Most quality content management systems have an RSS tool built into them and can easily grab content for distribution.

For those that don’t, the following code shows a simple RSS template.

<?xml version=”1.0″ encoding=”UTF-8″ ?>
<rss version=”2.0″>

<channel>
<title>My Home Page</title>
<link>http://www.mysite.com</link>
<description>Content for my email newsletter.</description>
<item>
<title>My Headline 1</title>
<link>http://www.mysite.com/article1</link>
<description>This is typically the first paragraph of an article. It may come from an excerpt , summary or abstract field.</description>
</item>
<item>
<title>My Headline 2</title>
<link>http://www.mysite.com/article2</link>
<description>This is typically the first paragraph of another article.</description>
</item>
</channel>

</rss>

Note that the channel represents two articles, both enclosed in the item tag. Each has a headline within the title tag. Each also has a link within the link tag.

Within a content management system, the code on the template will pull those articles out of the database and display them on a Web page.

An email marketing provider with the ability to capture an RSS feed will reach out to the page on a scheduled basis to capture the content. It will push it into the newsletter and distribute the newsletter, again on a scheduled basis.

Choosing the Right Articles

The simplest approach to placing articles into the RSS is chronological. The most recent articles appear first regardless of their level of interest or importance to the readers.

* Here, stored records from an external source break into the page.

(* ===== verification/Onboarding.v ===== *)
(** * The onboarding invariant

    Requests to the security resources and state changes as steps of a relation,
    and what holds in every state a new device can reach by them, as long as none
    ends in an internal server error: the provisioning status is the one its
    onboarding state prescribes, and a device in any state but RFOTM is owned. *)

From S2P Require Import Prelude.
From S2P Require Import Status.
From S2P Require Import SrmUtility.
From S2P Require Import Cbor.
From S2P Require Import PsInterface.
From S2P Require Import Svr.
From S2P Require Import Pstat.
From S2P Require Import Doxm.
From S2P Require Import Acl.
From S2P Require Import Cred.
From S2P Require Import ResourceManager.
From S2P Require Import Dos.
From S2P Require Import Handlers.
From S2P Require Import AclCredHandlers.
Import SrmUtility Cbor PsInterface Svr Pstat Doxm Acl Cred ResourceManager Dos Handlers
  AclCredHandlers.

Module Onboarding.

Open Scope m_scope.

Section onboarding.
Context {L : CborLib} {W : Type} {ST : Storage W} {P : Platform W} {CT : CoapTokens}
  {U : UtList}.
Implicit Type s : SVR W.

(** ** What the handlers leave alone *)

Definition same_pstat s s' : Prop := pstat s' = pstat s.
Definition same_device s s' : Prop := pstat s' = pstat s /\ doxm s' = doxm s.

#[local] Instance same_pstat_preorder : PreOrder same_pstat.
Proof. split; [by intros s|]. unfold same_pstat. intros s1 s2 s3 -> ->. done. Qed.
#[local] Instance same_device_preorder : PreOrder same_device.
Proof. split; [by intros s|]. unfold same_device. by intros s1 s2 s3 [-> ->] [-> ->]. Qed.
(* ===== verification/Witnesses.v ===== *)
(** * Concrete runs of the security resources

    An instance of every interface the sources are used through - calls of other
    layers succeed, files are a map, bytes are CBOR tokens - and, on it, a device that
    is taken from the factory state to normal operation and reset.  The theorems about the resources are applied to
    states of that run. *)

From Stdlib Require Import Sorting.Sorted.
From S2P Require Import Prelude.
From S2P Require Import Status.
From S2P Require Import CString.
From S2P Require Import SrmUtility.
From S2P Require Import Cbor.
From S2P Require Import PsInterface.
From S2P Require Import CborTokens.
From S2P Require Import Svr.
From S2P Require Import Pstat.
From S2P Require Import Doxm.
From S2P Require Import AclCodec.
From S2P Require Import CredCodec.
From S2P Require Import Acl.
From S2P Require Import Cred.
From S2P Require Import ResourceManager.
From S2P Require Import Dos.
From S2P Require Import Handlers.
From S2P Require Import AclCredHandlers.
From S2P Require Import Onboarding.
From S2P Require Import AclInvariant.
Import CString SrmUtility Cbor PsInterface CborTokens Svr Pstat Doxm AclCodec CredCodec
  Acl Cred  ResourceManager Dos   Handlers AclCredHandlers Onboarding AclInvariant.

Module Witnesses.

(** ** The instances *)

#[export] Instance demo_platform : Platform files := {
  ext _ w := (true, w);
  random_uuid w := (Some (replicate 16 17), w);
  generate_owner_psk _ _ _ _ := Some (replicate 16 5);
  sha256 _ := Some (replicate 32 9);
  mbedtls_base64_encode b := Some b }.

Definition obt : OicUuid_t := replicate 16 7.
Definition peer : OicUuid_t := replicate 16 8.
Definition role_less : OicSecRole_t := mk_role EmptyString EmptyString.
Definition demo_cred (id : Z) (u : OicUuid_t) : OicSecCred_t :=
  mk_cred id u role_less SYMMETRIC_PAIR_WISE_KEY no_key None (mk_opt no_key false)
    (mk_key (Some (replicate 16 3 ++ [0])) 16 OIC_ENCODING_RAW) None THE_NIL_UUID.
Definition demo_ace (id : Z) (u : OicUuid_t) : OicSecAce_t :=
  mk_ace (UuidSubject u) [rsrc_of "/a/light"] 6 [] id.

(** Segments between semicolons. *)
Fixpoint segments (s : string) (start len : nat) : list (nat * nat) :=
  match s with
  | EmptyString => [(start, len)]
  | String c s' =>
      if Ascii.eqb c ";" then (start, len) :: segments s' (start + len + 1) 0
      else segments s' start (S len)
  end.
#[export] Instance demo_tokens : CoapTokens := { coap_segments q := segments q 0 0 }.

Fixpoint insert_by {A} (cmp : A -> A -> Z) (x : A) (l : list A) : list A :=
  match l with
  | [] => [x]
  | y :: l' => if cmp x y <=? 0 then x :: l else y :: insert_by cmp x l'
  end.
Fixpoint sort_by {A} (cmp : A -> A -> Z) (l : list A) : list A :=
  match l with [] => [] | x :: l' => insert_by cmp x (sort_by cmp l') end.
#[export] Instance demo_sort : UtList := { LL_SORT A := @sort_by A }.

Lemma insert_by_perm {A} (cmp : A -> A -> Z) x l : insert_by cmp x l ≡ₚ x :: l.
Proof.
  induction l as [|y l IH]; simpl; [done|]. destruct (cmp x y <=? 0); [done|].
  rewrite IH. apply Permutation_swap.
Qed.

#[export] Instance demo_sort_laws : UtListLaws.
Proof.
  split.
  - intros A cmp l. induction l as [|x l IH]; simpl; [done|]. by rewrite insert_by_perm, IH.
  - intros l. induction l as [|x l IH]; simpl; [constructor|]. simpl in IH.
    revert IH. generalize (sort_by CmpCredId l). clear l. intros l.
    induction 1 as [|y l Hs IH Hy]; simpl; [by repeat constructor|].
    destruct (Z.leb_spec (CmpCredId x y) 0) as [Hle|Hgt].
    + constructor; [by constructor|]. constructor; [done|].
      eapply Forall_impl; [exact Hy|]. intros z Hz. apply CmpCredId_le in Hz, Hle.
      apply CmpCredId_le. lia.
    + constructor; [done|]. apply Forall_forall. intros z Hz. rewrite insert_by_perm in Hz.
      rewrite Forall_forall in Hy. apply elem_of_cons in Hz as [->|Hz]; [|by apply Hy].
      apply CmpCredId_le. assert (~ c_credId x <= c_credId y)
        by (intros H; apply CmpCredId_le in H; lia). lia.
Qed.

(** ** A run *)

Definition factory : SVR files :=
  mk_svr initial_default_pstat RDefault initial_default_doxm RDefault []
    (Some (mk_acl THE_NIL_UUID default_aces)) ACE_ID_FIRST_FREE [] THE_NIL_UUID demo_db.

Definition post (l : list (cbor * cbor)) : request :=
  mk_request OC_REST_POST None (Some (tokens (CMap l))) 1.
Definition after {A} (m : M (SVR files) A) (s : SVR files) : SVR files :=
  match m s with Some (_, s') => s' | None => s end.

Definition text_of (u : OicUuid_t) : cbor := CText (uuid_string u).

(** The owner claims the device, takes over its resources and moves it on. *)
Definition claim : request :=
  post [field OIC_JSON_OWNED_NAME (CBool true); field OIC_JSON_DEVICE_ID_NAME (text_of peer);
        field OIC_JSON_DEVOWNERID_NAME (text_of obt); field OIC_JSON_ROWNERID_NAME (text_of obt)].
Definition own_pstat : request := post [field OIC_JSON_ROWNERID_NAME (text_of obt)].
Definition posted_acl : OicSecAcl_t := mk_acl obt [demo_ace 40 peer].
Definition own_acl : request :=
  mk_request OC_REST_POST None (default None (AclToCBORPayload 1 posted_acl)) 1.
Definition posted_creds : list OicSecCred_t := [demo_cred 0 peer].
Definition own_cred : request :=
  mk_request OC_REST_POST None
    (default None (CredToCBORPayloadWithRowner posted_creds obt 0 false)) 1.
Definition move_to (st : Z) : request :=
  post [field OIC_JSON_DOS_NAME (CMap [field OIC_JSON_S_NAME (CInt st)])].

The better approach is a ranking system. Many content management systems have the ability to add custom fields to the entry screen of an article. A custom field as simple as a checkbox would allow an editor to check the box only for the articles that he or she wants to appear in the email.

A ranking system improves the odds of clicks from the email to the website. In turn, high click rates usually mean that email subscribers have a reason to value the email newsletter and continue to subscribe to it.

RSS to Email Providers

Many vendors provide RSS to email marketing services. Some of them offer free options that either have ads on the emails or limit the number of subscribers or number of emails that go out each month.

The largest is MailChimp, which also is one of the largest providers of all email services. It has a starter plan that is free for up to 2,000 contacts a month. This one works best with weekly distribution.

Constant Contact pricing starts at $20 for unlimited emails.

Blogtrottr has a free plan that is ad supported and a plan with unlimited subscribers without ads at $18.66 a month.

AWeber is free for up to 500 subscribers, which may work best for any lists that need daily and highly targeted distribution.

Campaign Monitor offers a $9 a month plan for up to 2,500 emails. Like MailChimp, this one is suited for weekly distribution.

Tracking Results

Companies with a marketing staff may have the time to craft manually built email marketing campaigns. Small businesses don’t have that luxury.

Marketing experts will point out that automating the entire email process with RSS will not be as effective as building the campaign from scratch.

That may be true, but analysis of many campaigns show that automatic emails can have similar open and click rates as manually built emails.

Even if the numbers are slightly lower than a manual campaign, the savings in time and money will often be worth any minor reduction in performance rates.

Benefits of A/B Campaigns

It may be beneficial to conduct A/B campaigns (if time permits) by sending an automated email to one group of subscribers, a second manually built email to the other half and comparing any differences in performance.

It’s important to keep in mind that any A/B campaign requires at least 100 subscribers for each email to get valid results. Like any survey or poll, the results will have a margin of error.

Some RSS to email campaigns are known to have open rates above 40 percent and click rates between 10 and 20 percent or nearly twice as high as most industry averages.

These emails have virtually no graphics, just content. They provide an important lesson about email marketing. Content that subscribers value matters more than labor-intensive designs.